Jordan was born before the passage of the Civil Rights Act and grew up in a small North Carolina city that was a major port for the Confederate Navy. His parents worked at an electric plant and a bank; their son is one of the key decision-makers in boardroom negotiations worth billions of dollars.

He is the American Dream: a man who used hard work and ingenuity to climb the economic ladder all the way to the top, a worker who earned enough capitol to become an owner. But in the process, he's aligned himself with people he once loathed against people just like him who are fighting to hang on to the very successes he once fought so hard for. That's the part of the American Dream we prefer not to think about.

For those of you not following the NBA lockout, there are two main issues of contention:

1. The distribution of income: Players were guaranteed 57% of basketball-related income in the previous CBA. If the new deal is a 50/50 split, the owners will receive an extra $3.3 billion dollars over the next decade. Add that to the huge new TV contract the NBA will get in 2016, and the owners have more than made up the largely fictitious losses they've been claiming.

2. The distribution of talent: If there's not a season, this will be why. The owners have been calling for a much harsher luxury tax in an effort to increase the amount of parity in the NBA. However, the players are worried that a hard salary cap in all but name would eliminate guaranteed contracts for the "middle class" of role-playing veterans, who are the union's main constituents. This is their red-line.

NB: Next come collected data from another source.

(** ... and what follows the tree drawing on the line. *)
Definition field_text (f : string * string * list Z) : list Z := bs f.1.2 ++ bs " = " ++ f.2 ++ [10].

(** A line is a branch of the tree drawing, then the text. *)
Definition drawn (l t : list Z) : Prop := l = bs "  ├─ " ++ t ∨ l = bs "  └─ " ++ t.

(** Branches are those of the drawing, keys have key characters. *)
Definition field_ok (f : string * string * list Z) : Prop :=
  ((f.1.1 = "  ├─ " ∨ f.1.1 = "  └─ ")%string ∧ has_byte 10 (bs f.1.1) = false ∧ bs f.1.2 ≠ []
   ∧ forallb key_char (bs f.1.2) = true ∧ has_byte 10 (bs f.1.2) = false)
  ∧ plain f.2 ∧ no_nl f.2.

Lemma cfg_ranges c : cfg_ok c →
  (0 ≤ wake_pps c < 2 ^ 64 ∧ 0 ≤ wake_mbps c < 2 ^ 64
   ∧ 0 ≤ threshold_pps c < 2 ^ 64 ∧ 0 ≤ threshold_mbps c < 2 ^ 64)
  ∧ (0 ≤ idle_poll_ms c ≤ INT_MAX ∧ 0 ≤ clear_seconds c ≤ INT_MAX ∧ 0 ≤ ban_time c ≤ INT_MAX
     ∧ 0 ≤ aggregate_k c ≤ INT_MAX ∧ 0 ≤ metrics_port c ≤ INT_MAX)
  ∧ 0 ≤ remote_map_size c < 2 ^ 32 ∧ 0 ≤ drop_map_size c < 2 ^ 32.
Proof. intros []. by decompose_Forall_hyps. Qed.

Lemma block_ok c : cfg_ok c → texts_ok c → Forall field_ok (block c).
Proof.
  intros Hc [[_ Hi] [_ Hm]].
  assert (∀ s, plain s → plain s ∧ no_nl s) as Hp by (intros s Hs; split; [done|apply Hs]).
  apply Hp in Hi, Hm. clear Hp.
  destruct (cfg_ranges c Hc) as (? & ? & ?).
  unfold block. repeat (apply Forall_cons; split); try apply Forall_nil_2;
    (split; [split; [first [by left|by right]|by vm_compute]|]); cbn [snd];
    first [done|by split|apply dec_plain; lia|apply dec_signed_plain; lia
          |apply cidrs_plain; apply Hc|apply ports_plain; apply Hc].
Qed.

(** The lines of the logged text: two headings and those of the block. *)
Lemma logged_lines v e e' file line c flags :
  1 ≤ v → cfg_ok c → texts_ok c → tm_ok (now_tm e) → tm_ok (now_tm e') → no_nl file →
  lines_of (vg_log_config_at v e e' file line c flags) []
  = vg_log_at e file line (bs "xdp attach flags 0x" ++ hex flags)
    :: vg_log_at e' file line (bs "active configuration") :: (field_line <$> block c).
Proof.
  intros Hv Hc Ht He He' Hf.
  assert (∀ l, Forall field_ok l → lines_of (concat (field_line <$> l)) [] = field_line <$> l) as Hl.
  { intros l. induction 1 as [|f l ((_ & Hb & _ & _ & Hk) & _ & Ht0) Hl IH]; [done|].
    cbn [fmap list_fmap concat]. unfold field_line at 1.
    rewrite log_field_line by first [done|by apply no_nl_check]. by rewrite IH. }
  pose proof (Hl _ (block_ok c Hc Ht)) as Hb.
  assert (vg_log_config_at v e e' file line c flags
    = vg_log_at e file line (bs "xdp attach flags 0x" ++ hex flags)
      ++ vg_log_at e' file line (bs "active configuration") ++ concat (field_line <$> block c)) as ->.
  { unfold vg_log_config_at, block, field_line, log_config_cidrs, log_config_ports.
    rewrite (proj2 (Z.ltb_ge v 1)) by lia. cbn [fmap list_fmap concat fst snd]. by rewrite app_nil_r. }
  by rewrite !log_at_line, Hb by no_nl.
Qed.

(** The configuration that the block describes: what is not printed has its
    default, and the local networks become configured ones ([auto_local] is
    only left on when there are none). *)
Definition as_logged (c : vg_config) : vg_config := {|
  interface := interface c; xdp_mode := xdp_mode c;
  log_file := log_file vg_config_defaults; pid_file := pid_file vg_config_defaults;
  ctl_socket_group := ctl_socket_group vg_config_defaults;
  wake_pps := wake_pps c; wake_mbps := wake_mbps c; idle_poll_ms := idle_poll_ms c;
  clear_seconds := clear_seconds c; threshold_pps := threshold_pps c;
  threshold_mbps := threshold_mbps c; ban_time := ban_time c; aggregate_k := aggregate_k c;
  metrics_port := metrics_port c; remote_map_size := remote_map_size c;
  drop_map_size := drop_map_size c; cfg_allow_ports := cfg_allow_ports c;
  local_cidr := local_cidr c; allow_cidr := allow_cidr c;
  auto_local := bool_decide (local_cidr c = []);
|}.

Lemma block_drawn l : Forall field_ok l → Forall2 drawn (field_line <$> l) (field_text <$> l).
Proof.
  induction 1 as [|[[b k] t] l (([E|E] & _) & _) Hl IH]; constructor; try done;
    cbn in E; subst b; [by left|by right].
Qed.

Lemma load_block_step f l c :
  field_ok f → load_lines (field_text <$> f :: l) c
  = (c1 ← load_key (bs f.1.2) f.2 c; load_lines (field_text <$> l) c1).
Proof.
  intros ((? & _ & ? & ? & _) & ? & _).
  change (load_lines _ c) with (c1 ← load_line (field_text f) c; load_lines (field_text <$> l) c1).
  assert (load_line (field_text f) c = load_key (bs f.1.2) f.2 c) as E by (by apply load_field). by rewrite E.
Qed.

(** One field of the block; the configuration stays a literal record. *)
Ltac log_step :=
  rewrite load_block_step by done; cbn [fst snd];
  first [erewrite load_str; [|reflexivity|done|apply ok_interface || apply ok_xdp_mode; done]
        | erewrite load_u64; [|reflexivity|done]
        | erewrite load_i32; [|reflexivity|done] | erewrite load_u32; [|reflexivity|done]
        | rewrite load_local by (done || apply ok_local; done)
        | rewrite load_allow by (done || apply ok_allow; done)
        | rewrite load_ports by (apply ok_ports; done)];
  cbn [mbind option_bind];
  cbn [set_nums set_strs set_lists interface xdp_mode log_file pid_file ctl_socket_group wake_pps wake_mbps
       idle_poll_ms clear_seconds threshold_pps threshold_mbps ban_time aggregate_k metrics_port
       remote_map_size drop_map_size cfg_allow_ports local_cidr allow_cidr auto_local].

(** The lines of the block set its fields. *)
Lemma block_loads c :
  cfg_ok c → texts_ok c → allow_cidr c ≠ [] →
  load_lines (field_text <$> block c) vg_config_defaults = Some (as_logged c).
Proof.
  intros Hc Ht Ha. pose proof (block_ok c Hc Ht) as Hb.
  destruct (cfg_ranges c Hc) as ((? & ? & ? & ?) & (? & ? & ? & ? & ?) & ? & ?).
  destruct Ht as [[Hi _] [Hm _]]. unfold block in *.
  repeat match goal with
  | H : Forall field_ok (_ :: _) |- _ => apply Forall_cons in H as [? H]
  end.
  unfold vg_config_defaults. do 16 log_step. done.
Qed.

** The NBPA executive committee: Derek Fisher, Chris Paul, Maurice Evans, Matt Bonner, Keyon Dooling, James Jones, Roger Mason, Theo Ratliff and Etan Thomas. A casual fan hasn't heard of half those names, which is exactly the point. **

While small-market owners have been crying about competitive balance, ignoring the success of Oklahoma City and San Antonio, this is really about the debt servicing many of these over-leveraged owners have. They brought NBA franchises at the height of the housing bubble with money they didn't really have and now they want someone else to cover their losses. The players have already agreed to an across-the-board 9% pay cut despite the fact that the industry has grown by 4% through one of the worst recessions in American history.

If small-market owners need more money, they're going to have to take it through revenue sharing with the league's bigger markets. But of course, for the owners, it's easier to take money from the players than it is to take it from each other.

Right now, both sides are playing a game of chicken, but there's a deal to be made before the hard-liners on either side (Jordan's group of owners, the players who want to decertify the union) do something drastic.

David Stern wants to save the season. He's a 69-year old man whose looking out for his legacy. He hasn't wanted to split the ownership, but right now he needs to find 16 votes to get this done. If not, he'll go down in history as nothing more than an empty suit.